The first escape from this classical trap is quantum chaos, which sounds like a great way to escape from anything. Possibly by confusing it. Quantum mechanics means we can’t precisely measure everything about anything. We have to choose between knowing something’s position or momentum, its energy or how long it has that energy. This uncertainty introduces error into our measurements, which chaos theory amplifies until it’s so stupidly impossible to predict what a human brain will do that people ask Cosmopolitan columnists for answers instead of the laws of physics.

If they experimentally tested their theories, every issue would come with three emergency room visits and a divorce.
The problem in that solution is that it isn’t one. Quantum chaos only says that we can’t predict what happens next, not that it isn’t predetermined. It’s a relief to know that someone can’t fire up a You-mo-tron 3000 and spend the rest of your life annoying you by saying things just before you do, but it doesn’t salvage free will from physics.
Our second stage is to go full quantum. Quantum mechanics shows that observing things changes the result. Not just for bullied cats, but even for bashful electrons which behave differently when they’re under examination. This should turn the brain into an observation engine, an existential-bootstrap turning its ability to observe into the ability to choose what to observe.
This doesn’t save free will, but makes something more interesting. “Observation changes the result” is the large text simplification of quantum mechanics. When we say observation changes the result, we mean that it forces a photon (for example) to choose between linear or circular polarization. Once we filter it in linear we force it to be horizontal or vertical, but we don’t get to choose which.

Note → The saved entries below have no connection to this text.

(* ===== verification/TestSupport.v ===== *)
(** * The finite test backend (test_support.rs)

    [TinyScalar] is the field of 97 elements and [TinyGroup] its additive
    group.  The code's own tests run on it; here it is the concrete instance
    at which the hypotheses of the general theorems are discharged. *)

From Stdlib Require Import ZArith Lia Strings.Byte Eqdep_dec.
From stdpp Require Import prelude strings list_numbers.
From S2P Require Import Prelude CoreError Group.

Local Open Scope Z_scope.

Definition MODULUS : Z := 97.

(** The field of the Rust struct is private and every constructor reduces, so
    the range is part of the type. *)
Definition tiny_range (v : Z) : bool := (0 <=? v) && (v <? MODULUS).

Record TinyScalar := Tiny { tiny_val : Z; tiny_ok : tiny_range tiny_val = true }.

Definition reduce (value : Z) : TinyScalar :=
  match Bool.bool_dec (tiny_range (value `mod` MODULUS)) true with
  | left ok => Tiny (value `mod` MODULUS) ok
  | right _ => Tiny 0 eq_refl
  end.

Arguments reduce : simpl never.

Lemma tiny_eq (x y : TinyScalar) : tiny_val x = tiny_val y → x = y.
Proof.
  destruct x as [x Hx], y as [y Hy]. simpl. intros ->.
  f_equal. apply UIP_dec, Bool.bool_dec.
Qed.

Lemma tiny_val_range (x : TinyScalar) : 0 ≤ tiny_val x < 97.
Proof. destruct x as [x Hx]. unfold tiny_range, MODULUS in Hx. simpl. lia. Qed.

Lemma tiny_val_reduce z : tiny_val (reduce z) = z `mod` 97.
Proof.
  unfold reduce. destruct (Bool.bool_dec _ _) as [|Hn]; [done|].
  exfalso. apply Hn. unfold tiny_range, MODULUS.
  pose proof (Z.mod_pos_bound z 97). lia.
Qed.

Lemma reduce_tiny_val x : reduce (tiny_val x) = x.
Proof.
  apply tiny_eq. rewrite tiny_val_reduce. apply Z.mod_small, tiny_val_range.
Qed.

#[export] Instance tiny_eq_dec : EqDecision TinyScalar.
Proof.
  intros x y. destruct (decide (tiny_val x = tiny_val y)) as [E|E].
  - left. by apply tiny_eq.
  - right. congruence.
Defined.

(** The inverse is found by trying every candidate. *)
Definition tiny_mul (x y : TinyScalar) : TinyScalar := reduce (tiny_val x * tiny_val y).

Definition tiny_invert (x : TinyScalar) : option TinyScalar :=
  if decide (tiny_val x = 0) then None
  else List.find (λ c, bool_decide (tiny_mul x c = reduce 1)) (reduce <$> seqZ 1 96).

Definition tiny_to_repr (x : TinyScalar) : byte := byte_of_Z (tiny_val x).

Definition tiny_from_repr (repr : byte) : Result TinyScalar :=
  if decide (byte_to_Z repr < MODULUS) then Ok (reduce (byte_to_Z repr))
  else Err InvalidEncoding.

(** [[u8; 1]: TryFrom<Vec<u8>>]. *)
Definition array1_try_from (bs : list byte) : option byte :=
  match bs with [c] => Some c | _ => None end.

Definition TinyScalar_field_ops : FieldOps TinyScalar := {|
  szero := reduce 0;
  sone := reduce 1;
  srandom := λ R rng st, let '(v, st) := next_u32 st in (reduce v, st);
  sadd := λ x y, reduce (tiny_val x + tiny_val y);
  ssub := λ x y, reduce (MODULUS + tiny_val x - tiny_val y);
  smul := tiny_mul;
  sneg := λ x, reduce (MODULUS + tiny_val (reduce 0) - tiny_val x);
  sinvert := tiny_invert;
|}.

#[export] Instance TinyScalar_ops : GoldenScalar TinyScalar := {|
  golden_field_ops := TinyScalar_field_ops;
  Repr := byte;
  repr_as_ref := λ r, [r];
  repr_try_from := array1_try_from;
  REPR_BYTES := 1;
  from_u64 := λ value, Ok (reduce value);
  to_repr := tiny_to_repr;
  from_repr := tiny_from_repr;
  smodulus := byte_of_Z MODULUS;
  repr_byte_order := BigEndian;
|}.

#[export] Instance TinyGroup : GoldenGroup := {|
  Scalar := TinyScalar;
  Element := TinyScalar;
  ElementRepr := byte;
  element_as_ref := λ r, [r];
  element_try_from := array1_try_from;
  ELEMENT_REPR_BYTES := 1;
  BACKEND_ID := bstr "golden-test-tiny-v1";
  generator := reduce 1;
  identity := reduce 0;
  gadd := sadd;
  gsub := ssub;
  gmul := smul;
  mul_generator := λ a, smul (reduce 1) a;
  is_identity := λ x, is_zero x;
  encode_element := tiny_to_repr;
  decode_element := tiny_from_repr;
|}.

(** ** The laws hold *)
Lemma tiny_invert_spec (a : TinyScalar) :
  a ≠ reduce 0 → ∃ c, tiny_invert a = Some c ∧ tiny_mul c a = reduce 1.
Proof.
  intros Ha.
  assert (Hall : forallb (λ a, match tiny_invert a with
                             | Some c => bool_decide (tiny_mul c a = reduce 1)
                             | None => false end) (reduce <$> seqZ 1 96) = true)
    by (vm_compute; reflexivity).
  rewrite forallb_forall in Hall.
  assert (Hin : In a (reduce <$> seqZ 1 96)).
  { apply list_elem_of_In, list_elem_of_fmap. exists (tiny_val a).
    split; [by rewrite reduce_tiny_val|]. apply elem_of_seqZ.
    pose proof (tiny_val_range a).
    assert (tiny_val a ≠ 0); [|lia].
    intros Hz. apply Ha, tiny_eq. by rewrite Hz. }
  specialize (Hall a Hin). destruct (tiny_invert a) as [c|]; [|done].
  exists c. split; [done|]. by apply bool_decide_eq_true in Hall.
Qed.

#[export] Instance TinyScalar_laws : FieldLaws TinyScalar.
Proof.
  split.
  - intros a c. apply tiny_eq. simpl. by rewrite Z.add_comm.
  - intros a c d. apply tiny_eq. simpl. rewrite !tiny_val_reduce.
    rewrite Zplus_mod_idemp_r, Zplus_mod_idemp_l. f_equal. lia.
  - intros a. apply tiny_eq. simpl. rewrite !tiny_val_reduce. apply Z.mod_small, tiny_val_range.
  - intros a c. apply tiny_eq. simpl. unfold tiny_mul. by rewrite Z.mul_comm.
  - intros a c d. apply tiny_eq. simpl. unfold tiny_mul. rewrite !tiny_val_reduce.
    rewrite Zmult_mod_idemp_r, Zmult_mod_idemp_l. f_equal. lia.
  - intros a. apply tiny_eq. simpl. unfold tiny_mul. rewrite !tiny_val_reduce.
    rewrite Zmult_mod_idemp_l, Z.mul_1_l. apply Z.mod_small, tiny_val_range.
  - intros a c d. apply tiny_eq. simpl. unfold tiny_mul. rewrite !tiny_val_reduce.
    rewrite Zmult_mod_idemp_l, <-Zplus_mod. f_equal. lia.
  - intros a c. apply tiny_eq. simpl. rewrite !tiny_val_reduce.
    rewrite Zplus_mod_idemp_r. f_equal. unfold MODULUS. change (0 `mod` 97) with 0. lia.
  - intros a. apply tiny_eq. simpl. rewrite !tiny_val_reduce, Zplus_mod_idemp_r.
    unfold MODULUS. change (0 `mod` 97) with 0.
    replace (tiny_val a + (97 + 0 - tiny_val a)) with (1 * 97) by lia.
    by rewrite Z.mod_mul.
  - intros E. apply (f_equal tiny_val) in E. vm_compute in E. discriminate.
  - reflexivity.
  - apply tiny_invert_spec.
Qed.

#[export] Instance TinyScalar_field : ScalarField TinyScalar.
Proof.
  split; [exact TinyScalar_laws|].
  - intros v s Hv [= <-]. apply tiny_eq. rewrite tiny_val_reduce.
    rewrite <-(Z2Nat.id v) at 1 by done. generalize (Z.to_nat v) as n. clear Hv v.
    induction n as [|n IH]; [done|].
    assert (tiny_val (snat (F:=TinyScalar) (S n))
            = (tiny_val (reduce 1) + tiny_val (snat (F:=TinyScalar) n)) `mod` 97) as ->
      by apply tiny_val_reduce.
    rewrite <-IH, tiny_val_reduce, <-Zplus_mod, Nat2Z.inj_succ. f_equal. lia.
Qed.

#[export] Instance TinyGroup_module : GroupModule.
Proof.
  pose proof TinyScalar_laws as HF. split.
  - exact TinyScalar_field.
  - exact (@sadd_comm _ _ HF).
  - exact (@sadd_assoc _ _ HF).
  - exact (@sadd_0_l _ _ HF).
  - intros P Q. apply tiny_eq. simpl. rewrite !tiny_val_reduce, Zplus_mod_idemp_l.
    unfold MODULUS. replace (97 + tiny_val P - tiny_val Q + tiny_val Q)
      with (tiny_val P + 1 * 97) by lia.
    rewrite Z.mod_add by lia. apply Z.mod_small, tiny_val_range.
  - exact (@smul_add_distr_l _ _ HF).
  - intros P a c. pose proof (@smul_add_distr_l _ _ HF a c P) as E.
    rewrite !(@smul_comm _ _ HF _ P) in E. exact E.
  - intros P a c. exact (eq_sym (@smul_assoc _ _ HF P a c)).
  - intros P. exact (eq_trans (@smul_comm _ _ HF P sone) (@smul_1_l _ _ HF P)).
  - done.
  - done.
  - intros E. apply (f_equal tiny_val) in E. vm_compute in E. discriminate.
Qed.

Lemma tiny_from_to_repr x : tiny_from_repr (tiny_to_repr x) = Ok x.
Proof.
  unfold tiny_from_repr, tiny_to_repr. pose proof (tiny_val_range x).
  rewrite byte_to_of_Z, Z.mod_small by lia. unfold MODULUS.
  rewrite decide_True by lia. by rewrite reduce_tiny_val.
Qed.

Lemma tiny_to_from_repr r x : tiny_from_repr r = Ok x → tiny_to_repr x = r.
Proof.
  unfold tiny_from_repr, tiny_to_repr, MODULUS. case_decide; [|done]. intros [= <-].
  pose proof (byte_to_Z_range r). rewrite tiny_val_reduce, Z.mod_small by lia.
  apply byte_of_to_Z.
Qed.

Lemma array1_try_from_Some bs r : array1_try_from bs = Some r → [r] = bs.
Proof. destruct bs as [|c [|??]]; naive_solver. Qed.

#[export] Instance TinyScalar_codec : ScalarCodec TinyScalar.
Proof.
  split; simpl.
  - by vm_compute.
  - done.
  - apply array1_try_from_Some.
  - done.
  - apply tiny_from_to_repr.
  - apply tiny_to_from_repr.
Qed.

#[export] Instance TinyGroup_codec : GroupCodec.
Proof.
  split; simpl.
  - apply TinyScalar_codec.
  - by vm_compute.
  - by vm_compute.
  - done.
  - apply array1_try_from_Some.
  - done.
  - apply tiny_from_to_repr.
  - apply tiny_to_from_repr.
Qed.

(** ** Concrete external services for the witnesses *)

(** A 32-byte digest: one byte of a rolling sum, repeated. *)
Definition toy_digest (m : list byte) : list byte :=
  replicate 32 (byte_of_Z (foldl (λ acc c, (acc * 31 + byte_to_Z c + 1) `mod` 251) 7 m)).

#[export] Instance toy_sha256 : Sha256 := {| sha256 := toy_digest |}.

#[export] Instance toy_sha256_laws : Sha256Laws.
Proof. split. intros m. simpl. reflexivity. Qed.

(** A linear congruential generator. *)
Definition toy_next (st : Z) : Z * Z :=
  let st := (st * 1103515245 + 12345) `mod` 2147483648 in (st `div` 8, st).

#[export] Instance toy_rng : CryptoRngCore Z := {|
  fill_bytes := λ n st, let '(v, st) := toy_next st in (to_be_bytes n v, st);
  next_u32 := toy_next;
|}.

#[export] Instance toy_hash_to_group : GoldenHashToGroup := {|
  hash_to_group := λ domain message, hash_to_scalar domain message;
|}.

(** Shorthand for concrete scalars. *)
Definition tiny (z : Z) : TinyScalar := reduce z.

Likewise, filtering it for circular forces the photon to choose between left- or right-circular, but all the observational machinery in the universe can’t bully it into being sinister.

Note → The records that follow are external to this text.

(** One pass of the loop of [ParticipantRegistry::new]; the state is the map
    and the vector of encoded keys seen so far. *)
Definition registry_entry
    (state : Participants * list (list byte * ParticipantIndex))
    (entry : ParticipantIndex * Element * IdentityKeyProof)
    : Result (Participants * list (list byte * ParticipantIndex)) :=
  let '(participants, public_keys) := state in
  let '(participant, public_key, proof) := entry in
  if BTreeMap.contains_key participant participants
  then Err (DuplicateParticipantIndex (pi_get participant))
  else if is_identity public_key then Err InvalidEncoding
  else
    let encoded_public_key := element_as_ref (encode_element public_key) in
    match List.find (λ '(known, _), bool_decide (known = encoded_public_key)) public_keys with
    | Some (_, first) =>
        Err (DuplicateParticipantPublicKey (pi_get first) (pi_get participant))
    | None =>
        let negated_public_key := element_as_ref (encode_element (gsub identity public_key)) in
        match List.find (λ '(known, _), bool_decide (known = negated_public_key)) public_keys with
        | Some (_, first) =>
            Err (NegatedParticipantPublicKey (pi_get first) (pi_get participant))
        | None =>
            _ ← map_err (λ _, InvalidIdentityKeyProof (pi_get participant))
                  (verify proof public_key);
            Ok (BTreeMap.insert participant (public_key, proof) participants,
                public_keys ++ [(encoded_public_key, participant)])
        end
    end.
(* ===== verification/DkgComplete.v ===== *)
(** * Verified runs (dkg.rs)

    What the verification of dealings and the completion of a run guarantee. *)

From Stdlib Require Import ZArith Lia Field Strings.Byte.
From stdpp Require Import prelude strings.
From S2P Require Import Prelude BTree CoreError Group Algebra Poly Participant Shamir Feldman.
From S2P Require Import Transcript IdentityKey Registry Statement FakeBackend Dkg DkgHonest.
From S2P Require Import TestSupport.

Local Open Scope golden_scope.

(** ** The public checks *)
Section checks.
Context `{GroupModule} `{!EvrfProofBackend} `{Sha256}.
Implicit Types (config : DkgConfig) (message : DealerMessage).

(** What [dealing_statements] checks of a message. *)
Definition well_formed_dealing config message : Prop :=
  msg_session_id message = config_session_id config ∧
  msg_registry_root message = registry_root_field (config_registry config) ∧
  msg_dealer message ∈ registry_indexes (config_registry config) ∧
  len (commitment_coefficients (msg_commitment message)) = config_threshold config ∧
  msg_transcript_root message = recompute_transcript_root message ∧
  (∀ r, r ∈ BTreeMap.keys (msg_encrypted_shares message)
        ↔ r ∈ public_share_receivers config (msg_dealer message)).

Lemma dealing_statements_Ok message config sts :
  dealing_statements message config = Ok sts ↔
  well_formed_dealing config message ∧
  traverse (receiver_statement message config)
    (public_share_receivers config (msg_dealer message)) = Ok sts.
Proof.
  unfold dealing_statements, well_formed_dealing, recompute_transcript_root.
  rewrite <-ensure_public_share_keys_Ok, <-registry_public_key_indexes.
  case_bool_decide as Hs; cbn [negb]; [|naive_solver].
  case_bool_decide as Hr; cbn [negb]; [|naive_solver].
  destruct (registry_public_key _ (msg_dealer message)) as [pk|]; cbn [mbind result_bind];
    [|naive_solver].
  destruct (Z.eqb_spec (len (commitment_coefficients (msg_commitment message)))
              (config_threshold config)) as [Hl|Hl]; cbn [negb]; [|naive_solver].
  case_bool_decide as Hroot; cbn [negb]; [|naive_solver].
  destruct (ensure_public_share_keys message config) as [[]|]; cbn [mbind result_bind];
    naive_solver.
Qed.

Since the behaviour of an electron doesn’t directly translate into whether you enjoy Ghostbusters, this leaves your consciousness vulnerable to questions. Is your spark of consciousness the result of a septillion electronic dice rolls? Has consciousness evolved to take advantage of observational effects? Or did Zeus just build an insanely sophisticated stage to check if we’d masturbate if he put genitals within arms’ reach?

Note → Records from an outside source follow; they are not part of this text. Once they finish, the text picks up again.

(* ===== verification/Ehtdh1Context.v ===== *)
(** * Setup data of the threshold encryption (golden-ehtdh1/context.rs)

    Public key sets and their validation by interpolation in the exponent, the
    setup context and its root, the session derived for the zero sharing, and
    the error types. *)

From Stdlib Require Import ZArith Lia Field Strings.Byte.
From stdpp Require Import prelude strings.
From S2P Require Import Prelude BTree CoreError Group Algebra Poly Participant Shamir Transcript.
From S2P Require Import Registry TestSupport.

Local Open Scope golden_scope.

Definition TRANSCRIPT_PREFIX : list byte := bstr "golden-ehtdh1-v1".

(** The error types.  Their constructors share names with those of the core's. *)
Module Eh.
Inductive Error : Type :=
| InvalidThreshold
| InvalidEncoding
| ScalarDerivationFailed
| InvalidCiphertextProof
| AssociatedDataMismatch
| InvalidJointPublicKey
| InvalidPublicKeySet
| InvalidShareProof
| UnknownParticipant (participant : Z)
| DuplicateParticipant (participant : Z)
| InvalidBridge (reason : string)
| Golden (error : CoreError).

Inductive CombineError : Type :=
| Ciphertext (error : Error)
| InsufficientShares (required provided : Z)
| MalformedShares (participants : list Z).

#[export] Instance Error_eq_dec : EqDecision Error.
Proof. solve_decision. Defined.
#[export] Instance CombineError_eq_dec : EqDecision CombineError.
Proof. solve_decision. Defined.
End Eh.
#[export] Existing Instance Eh.Error_eq_dec.
#[export] Existing Instance Eh.CombineError_eq_dec.

Abbreviation EhResult A := (result Eh.Error A).

(** [#[from] golden_core::Error]: the conversion of [?]. *)
Definition golden {A} (r : Result A) : EhResult A := map_err Eh.Golden r.

Record PublicShare `{GoldenGroup} := MkPublicShare {
  ps_decryption : Element;
  ps_context : Element;
}.
Arguments MkPublicShare {_} _ _.

Record SecretShare `{GoldenGroup} := MkSecretShare {
  ss_participant : ParticipantIndex;
  ss_decryption : Scalar;
  ss_context : Scalar;
}.
Arguments MkSecretShare {_} _ _ _.

Abbreviation PublicShares := (list (ParticipantIndex * PublicShare)).

Record PublicKeySet `{GoldenGroup} := MkPublicKeySet {
  pks_threshold : Z;
  pks_joint_public_key : Element;
  pks_public_shares : PublicShares;
}.
Arguments MkPublicKeySet {_} _ _ _.

Record SetupContext := MkSetupContext {
  sc_backend_id : list byte;
  sc_threshold : Z;
  sc_registry_root : TranscriptRoot;
  sc_participants : list ParticipantIndex;
  sc_decryption_session_id : SessionId;
  sc_context_session_id : SessionId;
  sc_decryption_transcript_root : TranscriptRoot;
  sc_context_transcript_root : TranscriptRoot;
  sc_epoch : list byte;
}.

Section root.
Context `{Sha256}.

(** The transcript of [SetupContext::root], before it is hashed. *)
Definition setup_transcript (s : SetupContext) : TranscriptBuilder :=
  let transcript := tb_with_prefix TRANSCRIPT_PREFIX (bstr "setup-context") in
  let transcript := tb_bytes (bstr "backend") (sc_backend_id s) transcript in
  let transcript := tb_usize (bstr "threshold") (sc_threshold s) transcript in
  let transcript := tb_bytes (bstr "registry-root") (sc_registry_root s) transcript in
  let transcript := tb_usize (bstr "participants-len") (len (sc_participants s)) transcript in
  let transcript :=
    foldl (λ transcript participant, tb_participant (bstr "participant") participant transcript)
          transcript (sc_participants s) in
  let transcript :=
    tb_bytes (bstr "decryption-session") (session_bytes (sc_decryption_session_id s)) transcript in
  let transcript :=
    tb_bytes (bstr "context-session") (session_bytes (sc_context_session_id s)) transcript in
  let transcript :=
    tb_bytes (bstr "decryption-transcript-root") (sc_decryption_transcript_root s) transcript in
  let transcript :=
    tb_bytes (bstr "context-transcript-root") (sc_context_transcript_root s) transcript in
  tb_bytes (bstr "epoch") (sc_epoch s) transcript.

Definition setup_root (s : SetupContext) : TranscriptRoot := tb_root (setup_transcript s).

Definition derive_context_session_id (decryption_session_id : SessionId) : SessionId :=
  let transcript := tb_with_prefix TRANSCRIPT_PREFIX (bstr "context-session") in
  let transcript := tb_bytes (bstr "label") (bstr "zero-sharing") transcript in
  let transcript :=
    tb_bytes (bstr "decryption-session") (session_bytes decryption_session_id) transcript in
  MkSessionId (tb_root transcript).

Definition hash_to_nonzero_scalar `{GoldenGroup} (domain message : list byte) : EhResult Scalar :=
  map_err (λ _, Eh.ScalarDerivationFailed) (hash_to_scalar domain message).
End root.

Section interpolate.
Context `{GoldenGroup}.

Definition lagrange_at (participant : ParticipantIndex) (participants : list ParticipantIndex)
    (x : Scalar) : EhResult Scalar :=
  i ← golden (to_scalar (F:=Scalar) participant);
  '(numerator, denominator) ←
    fold_result
      (λ '(numerator, denominator) other,
         if bool_decide (other = participant) then Ok (numerator, denominator)
         else
           j ← golden (to_scalar (F:=Scalar) other);
           Ok (numerator * (x - j), denominator * (i - j)))
      (sone, sone) participants;
  inverse ← ok_or Eh.InvalidThreshold (sinvert denominator);
  Ok (numerator * inverse).

Definition interpolate_public_key_share (participants : list ParticipantIndex) (x : Scalar)
    (select : PublicShare → Element) (public_shares : PublicShares) : EhResult Element :=
  fold_result
    (λ point participant,
       lambda ← lagrange_at participant participants x;
       public_share ← ok_or (Eh.UnknownParticipant (pi_get participant))
                        (BTreeMap.get participant public_shares);
       Ok (point ⊞ select public_share ⊠ lambda))
    identity participants.

Definition validate_public_shares (threshold : Z) (joint_public_key : Element)
    (public_shares : PublicShares) : EhResult unit :=
  let participants := BTreeMap.keys public_shares in
  let basis := take (Z.to_nat threshold) participants in
  decryption ← interpolate_public_key_share basis szero ps_decryption public_shares;
  if negb (bool_decide (decryption = joint_public_key)) then Err Eh.InvalidPublicKeySet
  else
    context ← interpolate_public_key_share basis szero ps_context public_shares;
    if negb (is_identity context) then Err Eh.InvalidPublicKeySet
    else
      for_each
        (λ participant,
           x ← golden (to_scalar (F:=Scalar) participant);
           expected_decryption ← interpolate_public_key_share basis x ps_decryption public_shares;
           expected_context ← interpolate_public_key_share basis x ps_context public_shares;
           public_share ← ok_or (Eh.UnknownParticipant (pi_get participant))
                            (BTreeMap.get participant public_shares);
           reject_if (negb (bool_decide (expected_decryption = ps_decryption public_share))
                      || negb (bool_decide (expected_context = ps_context public_share)))
                     Eh.InvalidPublicKeySet)
        (drop (Z.to_nat threshold) participants).

Definition PublicKeySet_new (threshold : Z) (joint_public_key : Element)
    (public_shares : PublicShares) : EhResult PublicKeySet :=
  if (threshold =? 0)%Z || (len public_shares <? threshold)%Z then Err Eh.InvalidThreshold
  else if is_identity joint_public_key then Err Eh.InvalidJointPublicKey
  else
    _ ← validate_public_shares threshold joint_public_key public_shares;
    Ok (MkPublicKeySet threshold joint_public_key public_shares).

Definition public_share (keys : PublicKeySet) (participant : ParticipantIndex)
    : option PublicShare := BTreeMap.get participant (pks_public_shares keys).
End interpolate.

(** ** Interpolation in the exponent *)
Section lemmas.
Context `{GroupModule}.
Implicit Types (ps : list ParticipantIndex) (xs : list Scalar) (shs : PublicShares).
Add Field ehtdh1_field : (scalar_field_theory (F:=Scalar)).

(** The distinct interpolation points of participants. *)
Definition points (ps : list ParticipantIndex) (xs : list Scalar) : Prop :=
  Forall2 (λ p x, to_scalar (F:=Scalar) p = Ok x) ps xs ∧ NoDup xs.

Lemma points_NoDup ps xs : points ps xs → NoDup ps.
Proof.
  intros [Hf Hnd]. induction Hf as [|p x ps xs Hp Hps IH]; [constructor|].
  apply NoDup_cons in Hnd as [Hx Hnd]. constructor; [|auto].
  intros Hin. apply Hx. apply list_elem_of_lookup in Hin as [i Hi].
  destruct (Forall2_lookup_l _ _ _ _ _ Hps Hi) as (y & Hy & Hpy).
  assert (y = x) as -> by congruence. by eapply list_elem_of_lookup_2.
Qed.

Lemma points_take n ps xs : points ps xs → points (take n ps) (take n xs).
Proof.
  intros [Hf Hnd]. split; [by apply Forall2_take|]. rewrite <-(take_drop n xs) in Hnd.
  by apply NoDup_app in Hnd as [? _].
Qed.

Lemma points_elem ps xs p : points ps xs → p ∈ ps → ∃ x, x ∈ xs ∧ to_scalar p = Ok x.
Proof.
  intros [Hf _] Hin. apply list_elem_of_lookup in Hin as [i Hi].
  destruct (Forall2_lookup_l _ _ _ _ _ Hf Hi) as (x & Hx & Hpx).
  exists x. split; [by eapply list_elem_of_lookup_2|done].
Qed.

Lemma points_inj ps xs p q (x : Scalar) :
  points ps xs → p ∈ ps → q ∈ ps → to_scalar p = Ok x → to_scalar q = Ok x → p = q.
Proof.
  intros [Hf Hnd] Hp Hq Hpx Hqx. apply list_elem_of_lookup in Hq as [a Ha], Hp as [b Hb].
  destruct (Forall2_lookup_l _ _ _ _ _ Hf Ha) as (? & Hxa & Ea).
  destruct (Forall2_lookup_l _ _ _ _ _ Hf Hb) as (? & Hxb & Eb).
  rewrite Hqx in Ea. rewrite Hpx in Eb. injection Ea as <-. injection Eb as <-.
  assert (a = b) as -> by (by eapply NoDup_lookup). congruence.
Qed.

Lemma lagrange_at_loop p i x ps xs n d :
  Forall2 (λ p x, to_scalar (F:=Scalar) p = Ok x) ps xs →
  (∀ q y, q ∈ ps → to_scalar q = Ok y → q = p ↔ y = i) →
  fold_result
    (λ '(numerator, denominator) other,
       if bool_decide (other = p) then Ok (numerator, denominator)
       else
         j ← golden (to_scalar (F:=Scalar) other);
         Ok (numerator * (x - j), denominator * (i - j)))
    (n, d) ps = Ok (n * lnum xs i x, d * lnum xs i i).
Proof.
  intros Hf. revert n d. induction Hf as [|q y ps xs Hq Hps IH]; intros n d Hinj; cbn [fold_result].
  - simpl. do 2 f_equal; ring.
  - simpl. assert (Hy : q = p ↔ y = i) by (apply Hinj; [left|done]).
    assert (Hrest : ∀ q y, q ∈ ps → to_scalar q = Ok y → q = p ↔ y = i).
    { intros; apply Hinj; [by right|done]. }
    case_bool_decide as Hqp; cbn [mbind result_bind].
    + rewrite IH by done. rewrite decide_True by (by apply Hy). by rewrite decide_True by (by apply Hy).
    + rewrite Hq. cbn [golden map_err mbind result_bind]. rewrite IH by done.
      rewrite !decide_False by (intros E; by apply Hqp, Hy). do 2 f_equal; ring.
Qed.

Lemma lagrange_at_lbasis ps xs p i x :
  points ps xs → p ∈ ps → to_scalar p = Ok i →
  lagrange_at p ps x = Ok (lbasis xs i x).
Proof.
  intros Hpts Hp Hi. unfold lagrange_at. rewrite Hi. cbn [golden map_err mbind result_bind].
  rewrite (lagrange_at_loop p i x ps xs).
  - cbn [mbind result_bind]. unfold lbasis.
    rewrite sinvert_sinv; [cbn [ok_or mbind result_bind]; do 2 f_equal; [ring|f_equal; ring]|].
    pose proof (lnum_nonzero xs i). replace (1 * lnum xs i i) with (lnum xs i i) by ring. done.
  - apply Hpts.
  - intros q y Hq Hy. split; [intros ->; congruence|]. intros ->. by eapply points_inj.
Qed.

Abbreviation geval := (meval (H0:=element_module)).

How you deal with the free will conundrum tells you a lot about yourself. Whether you had a choice in that or not. Ignorance seems to make a lot of people happy, while others try to absolve themselves of their selves.I already revealed my solution by mentioning Ghostbusters.
My solution? I believe in free will, because either I have free will or I was determined to think I had free will, and either way it’s by far the funner option, letting Occam’s razor shaves away the stubble of insecurity.
Might I change my mind? Of course. That’s the point of having one.
A third choice is the possibility that free will is a true emergent property.